» **Excerpted records**:
BEGIN

Lemma sweep_ok_done l : sweep_ok l → stopping l = true → 1 ≤ wg l → sweep_ok (set_wg (wg l + -1) l).
Proof.
  intros [Hc Ho] Hs Hw. split; [exact Hc|]. unfold stopping in Hs. rewrite Hc, orb_false_r in Hs.
  apply bool_decide_eq_true in Hs. cbn. rewrite Hs in *. split; [lia|tauto].
Qed.
Lemma owes_StartSweep stop_first ticks : owing 0 0 (StartSweep (D := D) stop_first ticks).
Proof.
  apply owes_act with (λ s, if decide (stopCh s.1 = ChNil) then 1 else 0); intros s s' m [Hc Ho] _ E;
    (destruct (closeMu s.1) eqn:El; [done|]); destruct (decide _) as [Hn|Hn]; injection E as <- <-.
  - split_and!; [|cbn; unfold running; lia|done]. split; [exact Hc|]. rewrite Hn in Ho. cbn. split; [lia|done].
  - split_and!; [by split; rewrite ?El|unfold running; lia|done].
  - apply (owes_fork _ _ _ _ 1 0); [done|done|apply owes_background, sweep_ok_done|by apply owes_ret].
  - by apply owes_ret.
Qed.
Lemma owes_CloseCache close_err : owing 0 0 (CloseCache close_err).
Proof.
  assert (Hend : owing 0 0 (await (λ s : Loop * PS, wg s.1 =? 0)
    (λ s, (set_closeMu false (set_stopCh ChNil s.1), (CachePersist.Close close_err s.2).2)))).
  { apply owes_act with (λ _, 0); intros s s' m [Hc Ho] _ E; (destruct (Z.eqb_spec (wg s.1) 0) as [Hw|]; [|done]).
    - injection E as <- _. split_and!; [|cbn; unfold running; cbn; lia|done]. by split.
    - injection E as _ <-. by apply (owes_ret _ _ _ (λ _ d, d = 0)). }
  apply owes_act with (λ _, 0); intros s s' m Hok _ E; pose proof Hok as [Hc Ho]; (destruct (closeMu s.1) eqn:El; [done|]);
    destruct (decide _) as [Hn|Hn]; injection E as <- <-; [| |by apply owes_ret|exact Hend].
  - split_and!; [exact Hok|cbn; unfold running; cbn; lia|done].
  - split_and!; [|cbn; unfold running; cbn; lia|done]. split; [exact Hc|]. cbn. destruct (stopCh s.1); [done|lia|].
    by destruct Ho as [_ ?].
Qed.
(* ===== verification/_CoqProject ===== *)
-Q . S2P
Prelude.v
Hoare.v
BTree.v
Codec.v
Ext.v
Scalar.v
Ordered.v
Path.v
IndexDef.v
Value.v
Archived.v
Access.v
Key.v
Dir.v
Engine.v
Acl.v
Integrity.v
Inode.v
PermStore.v
PermSpec.v
PermAuth.v
Registry.v
WriteBuffer.v
Ctx.v
Fs.v
Tree.v
Refine.v
FsSpec.v
Move.v
FsMove.v
TreeLaws.v
Grab.v
Write.v
Txn.v
Program.v
Octets.v
Typing.v
Text.v
Serde.v
SerdeDe.v
Export.v
ExportSpec.v
Protected.v
ProtectedErase.v
ProtectedGuard.v
ProtectedSeal.v
ProtectedKeep.v
Pattern.v
Maintenance.v
IndexSync.v
Reindex.v
IndexScan.v
Query.v
IndexAdmin.v
Cursor.v
Edge.v
Cache.v
ProtectedRead.v
Rooted.v
ProtectedTxn.v
ProtectedWrite.v
Versions.v
Database.v
Examples.v
IndexExamples.v
PermExamples.v
ProtectedExamples.v
DatabaseExamples.v
ExportExamples.v
Lemma for_each_map {S A B} (f : B → SM S unit) (g : A → B) l s :
  for_each (map g l) f s = for_each l (λ x, f (g x)) s.
Proof.
  revert s; induction l as [|x l IH]; intros s; cbn [map for_each]; [done|].
  unfold sbind. destruct (f (g x) s) as [[] s']; [apply IH|done..].
Qed.

(** Loops of fallible steps: [iter().map(f).collect::<AdbResult<Vec<_>>>()]. *)
Fixpoint mapM_res {A B} (f : A → res B) (l : list A) : res (list B) :=
  match l with
  | [] => Ok []
  | x :: l => let? y := f x in let? ys := mapM_res f l in Ok (y :: ys)
  end.

Lemma mapM_res_Ok {A B} (f : A → res B) l ys :
  mapM_res f l = Ok ys ↔ Forall2 (λ x y, f x = Ok y) l ys.
Proof.
  revert ys; induction l as [|x l IH]; intros ys; simpl.
  - split; [by intros [= <-]|by inversion 1].
  - rewrite rbind_Ok; setoid_rewrite rbind_Ok; setoid_rewrite IH. split.
    + intros (y & ? & ys' & ? & [= <-]); by constructor.
    + inversion 1; subst; eauto 10.
Qed.

Lemma mapM_res_safe {A B} (f : A → res B) l :
  (∀ x, x ∈ l → safe (f x)) → safe (mapM_res f l).
Proof.
  induction l as [|x l IH]; intros Hf; simpl; [done|].
  apply safe_rbind; [apply Hf; set_solver|intros y _].
  apply safe_rbind; [apply IH; set_solver|done].
Qed.

(** Destructs one bind of a hypothesis that says the whole call returned [Ok]. *)
Ltac rinv H :=
  match type of H with
  | rbind _ _ = Ok _ =>
      let a := fresh "a" in let Ha := fresh "H" a in
      apply rbind_Ok in H as (a & Ha & H); simpl in H
  end.
Ltac rinvs H := repeat (rinv H).

Create HintDb arbor.
#[export] Hint Resolve safe_ok_or : arbor.

(** ** Machine integers and bytes *)

Abbreviation bytes := (list Z).

Definition USIZE_MAX : Z := 2 ^ 64 - 1.
Definition U32_MAX : Z := 2 ^ 32 - 1.
Definition U64_MAX : Z := 2 ^ 64 - 1.
(* ===== verification/Codec.v ===== *)
(** * The low-level codec

    [codec/putters.rs], [codec/read.rs], [codec/reader.rs]: the byte writers, the
    bounded random-access reads and the forward-only cursor every encoder and
    decoder of the database is built on, and the UTF-8 check of the Rust
    standard library ([std::str::from_utf8]). *)
From S2P Require Import Prelude.

(** ** UTF-8 *)

Definition in_range (lo hi b : Z) : bool := (lo <=? b) && (b <=? hi).
Definition utf8_cont (b : Z) : bool := in_range 128 191 b.

(** Well-formed UTF-8 byte sequences (Unicode 15, table 3-7). *)
Fixpoint utf8_valid (bs : bytes) : bool :=
  match bs with
  | [] => true
  | b0 :: r0 =>
      if in_range 0 127 b0 then utf8_valid r0
      else match r0 with
      | [] => false
      | b1 :: r1 =>
          if in_range 194 223 b0 then utf8_cont b1 && utf8_valid r1
          else match r1 with
          | [] => false
          | b2 :: r2 =>
              if b0 =? 224 then in_range 160 191 b1 && utf8_cont b2 && utf8_valid r2
              else if b0 =? 237 then in_range 128 159 b1 && utf8_cont b2 && utf8_valid r2
              else if in_range 225 239 b0 then utf8_cont b1 && utf8_cont b2 && utf8_valid r2
              else match r2 with
              | [] => false
              | b3 :: r3 =>
                  (if b0 =? 240 then in_range 144 191 b1
                   else if in_range 241 243 b0 then utf8_cont b1
                   else if b0 =? 244 then in_range 128 143 b1
                   else false)
                  && utf8_cont b2 && utf8_cont b3 && utf8_valid r3
              end
          end
      end
  end.

Definition from_utf8 (bs : bytes) (e : AdbError) : res bytes :=
  if utf8_valid bs then Ok bs else Err e.

(** ** Putters *)

Definition put_u32 (buf : bytes) (v : Z) : bytes := buf ++ to_be 4 v.

Definition put_bytes (buf bs : bytes) : bytes := put_u32 buf (as_u32 (blen bs)) ++ bs.

(** ** Bounded random-access reads *)

(** [blob.get(off..end)], after the overflow check on [off + len]. *)
Definition slice (blob : bytes) (off len : Z) : res bytes :=
  if USIZE_MAX <? off + len then Err (Corrupt "offset overflow in blob")
  else if off + len <=? blen blob
       then Ok (take (Z.to_nat len) (drop (Z.to_nat off) blob))
       else Err (Corrupt "blob is truncated").

Definition read_u8 (blob : bytes) (off : Z) : res Z :=
  let? bs := slice blob off 1 in
  match bs with b :: _ => Ok b | [] => Panic end.

Definition read_u32 (blob : bytes) (off : Z) : res Z :=
  let? bs := slice blob off 4 in Ok (of_be bs).

(** ** The cursor *)

Record Reader : Type := mkReader { r_buf : bytes; r_pos : Z }.

Definition Reader_new (buf : bytes) : Reader := mkReader buf 0.

Definition Reader_take (n : Z) (r : Reader) : res (bytes * Reader) :=
  let stop := r_pos r + n in
  if USIZE_MAX <? stop then Err (Corrupt "length overflow while decoding")
  else if blen (r_buf r) <? stop then Err (Corrupt "unexpected end of buffer while decoding")
  else Ok (take (Z.to_nat n) (drop (Z.to_nat (r_pos r)) (r_buf r)), mkReader (r_buf r) stop).

Definition Reader_u8 (r : Reader) : res (Z * Reader) :=
  let? '(bs, r) := Reader_take 1 r in
  match bs with b :: _ => Ok (b, r) | [] => Panic end.

Definition Reader_u32 (r : Reader) : res (Z * Reader) :=
  let? '(bs, r) := Reader_take 4 r in Ok (of_be bs, r).

Definition Reader_u64 (r : Reader) : res (Z * Reader) :=
  let? '(bs, r) := Reader_take 8 r in Ok (of_be bs, r).

Definition Reader_array (n : Z) (r : Reader) : res (bytes * Reader) := Reader_take n r.

Definition Reader_bytes (r : Reader) : res (bytes * Reader) :=
  let? '(n, r) := Reader_u32 r in Reader_take n r.

Definition Reader_position (r : Reader) : Z := r_pos r.

(** ** Lemmas: slices *)

Lemma take_drop_middle_app {A} (pre mid post : list A) :
  take (length mid) (drop (length pre) (pre ++ mid ++ post)) = mid.
Proof. by rewrite drop_app_length, take_app_length. Qed.

Lemma slice_app pre mid post off len :
  blen (pre ++ mid ++ post) ≤ USIZE_MAX → off = blen pre → len = blen mid →
  slice (pre ++ mid ++ post) off len = Ok mid.
Proof.
  intros Hb -> ->. unfold slice. rewrite !blen_app in *.
  pose proof (blen_nonneg post).
  destruct (Z.ltb_spec USIZE_MAX (blen pre + blen mid)); [lia|].
  destruct (Z.leb_spec (blen pre + blen mid) (blen pre + (blen mid + blen post))); [|lia].
  unfold blen. rewrite !Nat2Z.id. by rewrite take_drop_middle_app.
Qed.

Lemma slice_Ok blob off len bs :
  0 ≤ off → 0 ≤ len → slice blob off len = Ok bs → blen bs = len ∧ off + len ≤ blen blob.
Proof.
  unfold slice. intros ??. destruct (Z.ltb_spec USIZE_MAX (off + len)); [done|].
  destruct (Z.leb_spec (off + len) (blen blob)); [|done]. intros [= <-]. split; [|done].
  unfold blen in *. rewrite length_take, length_drop. lia.
Qed.

Lemma slice_safe blob off len : safe (slice blob off len).
Proof. unfold slice. by repeat case_match. Qed.

Lemma read_u8_safe blob off : 0 ≤ off → safe (read_u8 blob off).
Proof.
  intros. apply safe_rbind; [apply slice_safe|]. intros bs Hs.
  apply slice_Ok in Hs as [Hl _]; [|lia..]. destruct bs; [by compute in Hl|done].
Qed.

Lemma read_u32_safe blob off : safe (read_u32 blob off).
Proof. apply safe_rbind; [apply slice_safe|done]. Qed.
#[export] Hint Resolve slice_safe read_u8_safe read_u32_safe : arbor.

Lemma read_u8_app pre b post off :
  blen (pre ++ b :: post) ≤ USIZE_MAX → off = blen pre →
  read_u8 (pre ++ b :: post) off = Ok b.
Proof.
  intros Hb ->. unfold read_u8. change (b :: post) with ([b] ++ post) in *.
  by rewrite slice_app.
Qed.

Lemma read_u32_app pre v post off :
  blen (pre ++ to_be 4 v ++ post) ≤ USIZE_MAX → off = blen pre → unsigned_ok 32 v →
  read_u32 (pre ++ to_be 4 v ++ post) off = Ok v.
Proof.
  intros Hb -> Hv. unfold read_u32. rewrite slice_app by (rewrite ?blen_to_be; done).
  simpl rbind. by rewrite of_be_to_be_id.
Qed.

Lemma read_u32_bound blob off v :
  bytes_ok blob → 0 ≤ off → read_u32 blob off = Ok v → unsigned_ok 32 v.
Proof.
  unfold read_u32, slice. intros Hb Hoff.
  destruct (Z.ltb_spec USIZE_MAX (off + 4)); [done|].
  destruct (Z.leb_spec (off + 4) (blen blob)); [|done]. simpl rbind.
  set (s := take _ _). intros [= <-].
  assert (bytes_ok s) as Hs by (apply Forall_take, Forall_drop, Hb).
  assert (blen s = 4) as Hl.
  { unfold s, blen in *. rewrite length_take, length_drop. lia. }
  apply of_be_bound in Hs. by rewrite Hl in Hs.
Qed.

(** ** Lemmas: the cursor

    [reads f enc x]: started at [enc], wherever it sits in a buffer, the reader
    [f] returns [x] and stops right after [enc]. *)
Definition reads {A} (f : Reader → res (A * Reader)) (enc : bytes) (x : A) : Prop :=
  ∀ pre post, blen (pre ++ enc ++ post) ≤ USIZE_MAX →
    f (mkReader (pre ++ enc ++ post) (blen pre)) =
      Ok (x, mkReader (pre ++ enc ++ post) (blen pre + blen enc)).

Lemma reads_ret {A} (x : A) : reads (λ r, Ok (x, r)) [] x.
Proof. intros pre post _. by rewrite blen_nil, Z.add_0_r. Qed.

Lemma reads_bind {A B} (f : Reader → res (A * Reader)) (g : A → Reader → res (B * Reader)) e1 e2 x y :
  reads f e1 x → reads (g x) e2 y →
  reads (λ r, let? '(x, r) := f r in g x r) (e1 ++ e2) y.
Proof.
  intros Hf Hg pre post Hb.
  specialize (Hf pre (e2 ++ post)). specialize (Hg (pre ++ e1) post).
  rewrite <- !app_assoc in *. rewrite Hf by done. simpl.
  rewrite (blen_app pre e1) in Hg. rewrite Hg by done. rewrite (blen_app e1 e2).
  do 3 f_equal. lia.
Qed.

Lemma reads_take bs n : n = blen bs → reads (Reader_take n) bs bs.
Proof.
  intros -> pre post Hb. unfold Reader_take; simpl.
  pose proof (blen_nonneg post). rewrite !blen_app in *.
  destruct (Z.ltb_spec USIZE_MAX (blen pre + blen bs)); [lia|].
  destruct (Z.ltb_spec (blen pre + (blen bs + blen post)) (blen pre + blen bs)); [lia|].
  unfold blen at 1 2. rewrite !Nat2Z.id. by rewrite take_drop_middle_app.
Qed.

Lemma reads_array bs n : n = blen bs → reads (Reader_array n) bs bs.
Proof. apply reads_take. Qed.

Lemma reads_u8 b : reads Reader_u8 [b] b.
Proof. intros pre post Hb. unfold Reader_u8. by rewrite (reads_take [b]). Qed.

Lemma reads_u32 v : unsigned_ok 32 v → reads Reader_u32 (to_be 4 v) v.
Proof.
  intros Hv pre post Hb. unfold Reader_u32.
  rewrite (reads_take (to_be 4 v)) by (rewrite ?blen_to_be; done).
  simpl rbind. by rewrite of_be_to_be_id.
Qed.

Lemma reads_u64 v : unsigned_ok 64 v → reads Reader_u64 (to_be 8 v) v.
Proof.
  intros Hv pre post Hb. unfold Reader_u64.
  rewrite (reads_take (to_be 8 v)) by (rewrite ?blen_to_be; done).
  simpl rbind. by rewrite of_be_to_be_id.
Qed.

Lemma as_u32_small v : 0 ≤ v < 2 ^ 32 → as_u32 v = v.
Proof. apply Z.mod_small. Qed.

Lemma put_bytes_eq buf bs :
  blen bs < 2 ^ 32 → put_bytes buf bs = buf ++ (to_be 4 (blen bs) ++ bs).
Proof.
  intros. unfold put_bytes, put_u32. rewrite as_u32_small by (pose proof (blen_nonneg bs); lia).
  by rewrite app_assoc.
Qed.

Lemma reads_bytes bs : blen bs < 2 ^ 32 → reads Reader_bytes (to_be 4 (blen bs) ++ bs) bs.
Proof.
  intros. apply reads_bind with (x := blen bs).
  - apply reads_u32. pose proof (blen_nonneg bs). split; [done|lia].
  - by apply reads_take.
Qed.

(** The wire format of [put_bytes] read back by [Reader_bytes]. *)
Lemma put_bytes_reads buf bs :
  blen bs < 2 ^ 32 → put_bytes buf bs = buf ++ put_bytes [] bs ∧ reads Reader_bytes (put_bytes [] bs) bs.
Proof. intros. rewrite !put_bytes_eq by done. split; [done|]. by apply reads_bytes. Qed.

(** A reader that never panics, whatever the bytes, and never moves backwards. *)
Definition rsafe {A} (f : Reader → res (A * Reader)) : Prop :=
  ∀ r, 0 ≤ r_pos r → safe (f r) ∧
    ∀ x r', f r = Ok (x, r') → r_buf r' = r_buf r ∧ r_pos r ≤ r_pos r'.

Lemma rsafe_ret {A} (x : A) : rsafe (λ r, Ok (x, r)).
Proof. intros r Hr. split; [done|]. intros ?? [= <- <-]. split; [done|lia]. Qed.

Lemma rsafe_err {A} e : rsafe (λ r, @Err (A * Reader) e).
Proof. intros r Hr. by split. Qed.

Lemma rsafe_lift {A B} (m : res A) (k : A → Reader → res (B * Reader)) :
  safe m → (∀ a, m = Ok a → rsafe (k a)) → rsafe (λ r, let? a := m in k a r).
Proof. intros Hm Hk r Hr. destruct m; simpl in *; try done. by apply Hk. Qed.

Lemma rsafe_bind {A B} (f : Reader → res (A * Reader)) (g : A → Reader → res (B * Reader)) :
  rsafe f → (∀ x, rsafe (g x)) → rsafe (λ r, let? '(x, r) := f r in g x r).
Proof.
  intros Hf Hg r Hr. destruct (Hf r Hr) as [Hs Hm].
  destruct (f r) as [[x r1]|e| |]; simpl in *; try done.
  destruct (Hm _ _ eq_refl) as [E1 P1]. destruct (Hg x r1 ltac:(lia)) as [Hs2 Hm2].
  split; [done|]. intros y r' Hy. destruct (Hm2 _ _ Hy). split; [congruence|lia].
Qed.

Lemma Reader_take_Ok n r bs r' :
  0 ≤ n → 0 ≤ r_pos r → Reader_take n r = Ok (bs, r') →
  blen bs = n ∧ r_buf r' = r_buf r ∧ r_pos r' = r_pos r + n.
Proof.
  unfold Reader_take. intros ??. destruct (Z.ltb_spec USIZE_MAX (r_pos r + n)); [done|].
  destruct (Z.ltb_spec (blen (r_buf r)) (r_pos r + n)); [done|]. intros [= <- <-]. split; [|done].
  unfold blen in *. rewrite length_take, length_drop. lia.
Qed.

Lemma rsafe_take n : 0 ≤ n → rsafe (Reader_take n).
Proof.
  intros Hn r Hr. split.
  - unfold Reader_take. by repeat case_match.
  - intros x r' H. apply Reader_take_Ok in H as (_ & ? & ?); [|done..]. split; [done|lia].
Qed.

Lemma rsafe_u8 : rsafe Reader_u8.
Proof.
  intros r Hr. unfold Reader_u8. destruct (rsafe_take 1 ltac:(lia) r Hr) as [Hs Hm].
  destruct (Reader_take 1 r) as [[bs r1]|e| |] eqn:E; simpl in *; try done.
  apply Reader_take_Ok in E as (Hl & Hb & Hp); [|lia..].
  destruct bs; [by compute in Hl|]. split; [done|]. intros ?? [= <- <-]. split; [done|lia].
Qed.

Lemma rsafe_u32 : rsafe Reader_u32.
Proof. apply rsafe_bind; [by apply rsafe_take|]. intros; apply rsafe_ret. Qed.
Lemma rsafe_u64 : rsafe Reader_u64.
Proof. apply rsafe_bind; [by apply rsafe_take|]. intros; apply rsafe_ret. Qed.
Lemma rsafe_array n : 0 ≤ n → rsafe (Reader_array n).
Proof. apply rsafe_take. Qed.

(** A [u32] read from a buffer of bytes is non-negative, so the length prefix of
    [Reader_bytes] never makes [Reader_take] start before the buffer. *)
Lemma Reader_u32_nonneg r v r' :
  bytes_ok (r_buf r) → Reader_u32 r = Ok (v, r') → 0 ≤ v.
Proof.
  intros Hb. unfold Reader_u32, Reader_take.
  repeat case_match; try done. simpl rbind. intros [= <- <-].
  apply of_be_bound, Forall_take, Forall_drop, Hb.
Qed.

END

» **Assignment**: Starting at the line that has "IndexExamples.v" in the records above, restate word for word every line until the one that has "(** ** Machine integers and bytes *)", and include that one as well.

» **Task response**:
IndexExamples.v
PermExamples.v
ProtectedExamples.v
DatabaseExamples.v
ExportExamples.v
Lemma for_each_map {S A B} (f : B → SM S unit) (g : A → B) l s :
  for_each (map g l) f s = for_each l (λ x, f (g x)) s.
Proof.
  revert s; induction l as [|x l IH]; intros s; cbn [map for_each]; [done|].
  unfold sbind. destruct (f (g x) s) as [[] s']; [apply IH|done..].
Qed.

(** Loops of fallible steps: [iter().map(f).collect::<AdbResult<Vec<_>>>()]. *)
Fixpoint mapM_res {A B} (f : A → res B) (l : list A) : res (list B) :=
  match l with
  | [] => Ok []
  | x :: l => let? y := f x in let? ys := mapM_res f l in Ok (y :: ys)
  end.

Lemma mapM_res_Ok {A B} (f : A → res B) l ys :
  mapM_res f l = Ok ys ↔ Forall2 (λ x y, f x = Ok y) l ys.
Proof.
  revert ys; induction l as [|x l IH]; intros ys; simpl.
  - split; [by intros [= <-]|by inversion 1].
  - rewrite rbind_Ok; setoid_rewrite rbind_Ok; setoid_rewrite IH. split.
    + intros (y & ? & ys' & ? & [= <-]); by constructor.
    + inversion 1; subst; eauto 10.
Qed.

Lemma mapM_res_safe {A B} (f : A → res B) l :
  (∀ x, x ∈ l → safe (f x)) → safe (mapM_res f l).
Proof.
  induction l as [|x l IH]; intros Hf; simpl; [done|].
  apply safe_rbind; [apply Hf; set_solver|intros y _].
  apply safe_rbind; [apply IH; set_solver|done].
Qed.

(** Destructs one bind of a hypothesis that says the whole call returned [Ok]. *)
Ltac rinv H :=
  match type of H with
  | rbind _ _ = Ok _ =>
      let a := fresh "a" in let Ha := fresh "H" a in
      apply rbind_Ok in H as (a & Ha & H); simpl in H
  end.
Ltac rinvs H := repeat (rinv H).

Create HintDb arbor.
#[export] Hint Resolve safe_ok_or : arbor.

(** ** Machine integers and bytes *)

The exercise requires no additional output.